Stored data
######
(* ===== verification/SmTypes.v ===== *)
(** * Data of the orchestrator's signal graph

    The value types of [crates/orchestrator/src/sm/mod.rs] with the protocol
    types they embed ([crates/worker-protocol/src/types.rs],
    [crates/orchestrator/src/types/specs.rs]), and the batch aggregators that
    reduce the signals on the edges of a node to one input.  Identifiers are the
    [u64] under the source's newtypes; an [Ipv4Addr] is its [u32]; a [Duration]
    is a number of nanoseconds. *)

From S2P Require Import Prelude.

(** ** Identifiers *)
Abbreviation WorkerId := Z (only parsing).
Abbreviation PodId := Z (only parsing).
Abbreviation ServiceId := Z (only parsing).
Abbreviation WorkloadId := Z (only parsing).
Abbreviation EndpointId := Z (only parsing).
Abbreviation ArtifactPortId := Z (only parsing).
Abbreviation ManagementId := Z (only parsing).
Abbreviation EndpointDemandId := Z (only parsing).
Abbreviation ScheduleLeaseId := Z (only parsing).
Abbreviation Ipv4Addr := Z (only parsing).
Abbreviation Duration := Z (only parsing).
Definition UNSPECIFIED : Ipv4Addr := 0.

(** The singleton ports. *)
Definition SCHEDULE_REQUEST : Z := 0.
Definition FABRIC_ENDPOINT : Z := 0.
Definition TIMER : Z := 0.
Definition DNS_REGISTRY : Z := 0.
Definition OBSERVABILITY : Z := 0.

(** ** Protocol types carried by specs *)
Record PodNetworkConfig := {
  pnc_ip : Ipv4Addr; pnc_mac : list Z; pnc_gateway : Ipv4Addr; pnc_netmask : string }.
Record VolumeMountSpec := { vms_name : string; vms_mount_path : string }.
Record ContainerConfig := {
  cc_command : option (list string); cc_args : option (list string);
  cc_env : list string; cc_working_dir : option string; cc_user : option string;
  cc_hostname : option string; cc_capture_output : bool; cc_stdin : bool;
  cc_volume_mounts : list VolumeMountSpec }.
Record ContainerSpec := {
  cs_container_id : string; cs_image_ref : string; cs_config : ContainerConfig }.
Record ConfigDataFile := { cdf_path : string; cdf_content : string; cdf_mode : Z }.
Inductive VolumeType :=
  | EmptyDir (size_mb : Z)
  | ConfigData (files : list ConfigDataFile).
Record VolumeSpec := { vs_name : string; vs_volume_type : VolumeType }.
Record ResourceValues := { rv_memory_mib : Z; rv_vcpus : Z }.
Record ResourceRequirements := {
  rr_requests : option ResourceValues; rr_limits : option ResourceValues }.
Inductive ActivatorConfig := ActTcp (max_flows : Z) | ActHttp2.
Record PortConfig := {
  pc_port : Z; pc_target_port : Z; pc_activator : option ActivatorConfig }.
Record ServicePolicy := {
  sp_ports : list PortConfig; sp_buffer_frames : Z; sp_timeout_ms : Z }.

#[global] Instance PodNetworkConfig_eq : EqDecision PodNetworkConfig.
Proof. solve_decision. Defined.
#[global] Instance VolumeMountSpec_eq : EqDecision VolumeMountSpec.
Proof. solve_decision. Defined.
#[global] Instance ContainerConfig_eq : EqDecision ContainerConfig.
Proof. solve_decision. Defined.
#[global] Instance ContainerSpec_eq : EqDecision ContainerSpec.
Proof. solve_decision. Defined.
#[global] Instance ConfigDataFile_eq : EqDecision ConfigDataFile.
Proof. solve_decision. Defined.
#[global] Instance VolumeType_eq : EqDecision VolumeType.
Proof. solve_decision. Defined.
#[global] Instance VolumeSpec_eq : EqDecision VolumeSpec.
Proof. solve_decision. Defined.
#[global] Instance ResourceValues_eq : EqDecision ResourceValues.
Proof. solve_decision. Defined.
#[global] Instance ResourceRequirements_eq : EqDecision ResourceRequirements.
Proof. solve_decision. Defined.
#[global] Instance ActivatorConfig_eq : EqDecision ActivatorConfig.
Proof. solve_decision. Defined.
#[global] Instance PortConfig_eq : EqDecision PortConfig.
Proof. solve_decision. Defined.
#[global] Instance ServicePolicy_eq : EqDecision ServicePolicy.
Proof. solve_decision. Defined.

(** ** Specs *)
Inductive RunPolicy := RunService | RunJob.
Record ActivationSpec := { as_idle_timeout : Duration }.
Record PodSpec := {
  ps_image : string; ps_network : option PodNetworkConfig;
  ps_containers : list ContainerSpec; ps_resources : option ResourceRequirements;
  ps_volumes : list VolumeSpec }.
Record WorkloadConfig := {
  wc_suspend_on_idle : bool; wc_run_policy : RunPolicy;
  wc_respects_demand : bool; wc_activation : option ActivationSpec }.
Record WorkloadSpec := { ws_pod_spec : PodSpec; ws_config : WorkloadConfig }.
Record ServiceSpec := {
  ss_workload : WorkloadId; ss_has_activation : bool; ss_idle_timeout : Duration;
  ss_dns_name : option string; ss_dns_ip : option Ipv4Addr; ss_ip : Ipv4Addr;
  ss_policy : ServicePolicy }.

#[global] Instance RunPolicy_eq : EqDecision RunPolicy.
Proof. solve_decision. Defined.
#[global] Instance ActivationSpec_eq : EqDecision ActivationSpec.
Proof. solve_decision. Defined.
#[global] Instance PodSpec_eq : EqDecision PodSpec.
Proof. solve_decision. Defined.
#[global] Instance WorkloadConfig_eq : EqDecision WorkloadConfig.
Proof. solve_decision. Defined.
#[global] Instance WorkloadSpec_eq : EqDecision WorkloadSpec.
Proof. solve_decision. Defined.

(** ** Signal values *)
Record ReadyInfo := {
  ri_pod_id : PodId; ri_worker_id : WorkerId; ri_pod_ip : Ipv4Addr }.

Inductive PodStatus :=
  | Pending
  | Running
  | Suspending
  | Suspended (artifact_id : ArtifactPortId)
  | Finished (exit_code : Z)
  | PodFailed (exit_code : option Z) (reason : string)
  | Displaced.

Definition is_terminal (s : PodStatus) : bool :=
  match s with
  | Suspended _ | PodFailed _ _ | Finished _ | Displaced => true
  | _ => false
  end.

(** The [matches!] tests of the handlers. *)
Definition is_pending (s : PodStatus) : bool :=
  match s with Pending => true | _ => false end.
Definition is_running (s : PodStatus) : bool :=
  match s with Running => true | _ => false end.
Definition is_suspending (s : PodStatus) : bool :=
  match s with Suspending => true | _ => false end.

Inductive PodIntent := IntentNone | IntentWant | IntentSuspend.

Definition is_suspend_intent (i : PodIntent) : bool :=
  match i with IntentSuspend => true | _ => false end.

Record DnsEntryInfo := { dns_name : string; dns_ip : Ipv4Addr }.
Record EndpointBackendInfo := { eb_ip : option Ipv4Addr; eb_worker_id : WorkerId }.
Record PodScheduleRequest := {
  psr_resume_artifact : option ArtifactPortId; psr_suspend : bool;
  psr_spec : option WorkloadSpec }.
Record LeaseInfo := { li_worker_id : WorkerId }.
Record WorkerInfo := { wi_capacity : Z; wi_default_pool : option string }.
Inductive AdminCmd := Restart | Scavenge.

Inductive WlStatus :=
  | WlDormant | WlWaitingForSpec | WlLaunching | WlRunning | WlSuspending
  | WlSuspended | WlRetryBackoff
  | WlFailed (exit_code : option Z) (reason : string)
  | WlCompleted (exit_code : Z).

Inductive WorkloadTimerKey := RetryBackoff | ArtifactConfirm.
Inductive BackendNeed := NeedNone | NeedTraffic | NeedActive.
Inductive PodTimerKey := LaunchTimeout | SuspendTimeout.
Inductive EndpointTimerKey := IdleTimeout.
Record PodTimerRequest := {
  ptr_key : PodTimerKey; ptr_generation : Z; ptr_duration : Duration }.
Record TimerRequest := {
  tr_key : WorkloadTimerKey; tr_generation : Z; tr_duration : Duration }.

#[global] Instance PodStatus_eq : EqDecision PodStatus.
Proof. solve_decision. Defined.
#[global] Instance PodIntent_eq : EqDecision PodIntent.
Proof. solve_decision. Defined.
#[global] Instance WorkloadTimerKey_eq : EqDecision WorkloadTimerKey.
Proof. solve_decision. Defined.
#[global] Instance PodTimerKey_eq : EqDecision PodTimerKey.
Proof. solve_decision. Defined.
#[global] Instance EndpointTimerKey_eq : EqDecision EndpointTimerKey.
Proof. solve_decision. Defined.

(** Comparisons of whole specs are decided as one step in proofs. *)
#[global] Opaque PodSpec_eq WorkloadSpec_eq WorkloadConfig_eq ServicePolicy_eq.

(** ** Batch aggregators *)
Module Aggregators.

Record DemandInfo := { demand_count : Z; endpoint_ids : list EndpointId }.

(** [DemandAggregator]: the loop of the source, accumulating the [u32] counter
    and the endpoint ids in delivery order. *)
Definition demand_step (acc : DemandInfo) (i : EndpointId * bool) : DemandInfo :=
  {| demand_count := if i.2 then u32_add (demand_count acc) 1 else demand_count acc;
     endpoint_ids := endpoint_ids acc ++ [i.1] |}.
Definition aggregate_demand (inputs : list (EndpointId * bool)) : DemandInfo :=
  foldl demand_step {| demand_count := 0; endpoint_ids := [] |} inputs.

(** The aggregators that expect at most one source take the first input. *)
Definition aggregate_spec (inputs : list (ManagementId * WorkloadSpec)) :
    option (ManagementId * WorkloadSpec) := head inputs.
Definition aggregate_owner (inputs : list (WorkloadId * PodIntent)) :
    option (WorkloadId * PodIntent) := head inputs.
Definition aggregate_launch_spec (inputs : list (WorkloadId * option WorkloadSpec)) :
    option WorkloadSpec := head inputs ≫= snd.
Definition aggregate_lease (inputs : list (ScheduleLeaseId * LeaseInfo)) :
    option LeaseInfo := snd <$> head inputs.
Definition aggregate_worker (inputs : list (WorkerId * WorkerInfo)) :
    option (WorkerId * WorkerInfo) := head inputs.
Definition aggregate_artifact (inputs : list (ArtifactPortId * bool)) : option bool :=
  snd <$> head inputs.
Definition aggregate_svc_spec (inputs : list (ManagementId * ServiceSpec)) :
    option (ManagementId * ServiceSpec) := head inputs.

(** [EndpointDemandActiveAggregator]: any worker reporting activity wins. *)
Fixpoint aggregate_active (inputs : list (EndpointDemandId * bool)) : bool :=
  match inputs with
  | [] => false
  | (_, need) :: rest => if need then true else aggregate_active rest
  end.

Lemma aggregate_demand_acc inputs c ids :
  0 ≤ c → c + zlen inputs ≤ u32_max →
  foldl demand_step {| demand_count := c; endpoint_ids := ids |} inputs =
  {| demand_count := c + zlen (filter (λ i, i.2 = true) inputs);
     endpoint_ids := ids ++ inputs.*1 |}.
Proof.
  revert c ids. induction inputs as [|[e d] inputs IH]; intros c ids Hc Hlen; simpl in *.
  { by rewrite Z.add_0_r, app_nil_r. }
  unfold demand_step at 2; simpl.
  destruct d; [rewrite (u32_add_small c 1) by (unfold u32_max in *; lia)|];
    rewrite IH by lia;
    rewrite <- (assoc_L (++)); f_equal; repeat case_decide; simplify_eq; simpl; lia.
Qed.

(** [aggregate_demand] counts the endpoints that demand, in a [u32]. *)
Lemma aggregate_demand_spec inputs :
  zlen inputs ≤ u32_max →
  aggregate_demand inputs =
  {| demand_count := zlen (filter (λ i, i.2 = true) inputs);
     endpoint_ids := inputs.*1 |}.
Proof. intros. by apply aggregate_demand_acc. Qed.

Lemma aggregate_active_spec inputs :
  aggregate_active inputs = true ↔ ∃ i, i ∈ inputs ∧ i.2 = true.
Proof.
  induction inputs as [|[e []] l IH]; simpl.
  - split; [done|]. intros (? & []%elem_of_nil & _).
  - split; [|done]. exists (e, true). set_solver.
  - rewrite IH. split; intros (i & Hi & Ht); exists i; [set_solver|].
    apply elem_of_cons in Hi as [->|]; [done|auto].
Qed.

End Aggregators.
######
- **REQUIRED ACTION**:
If a line in the records has the word "Identifiers", copy that line.

- **RESPONSE BOX**:
    reduce the signals on the edges of a node to one input.  Identifiers are the
(** ** Identifiers *)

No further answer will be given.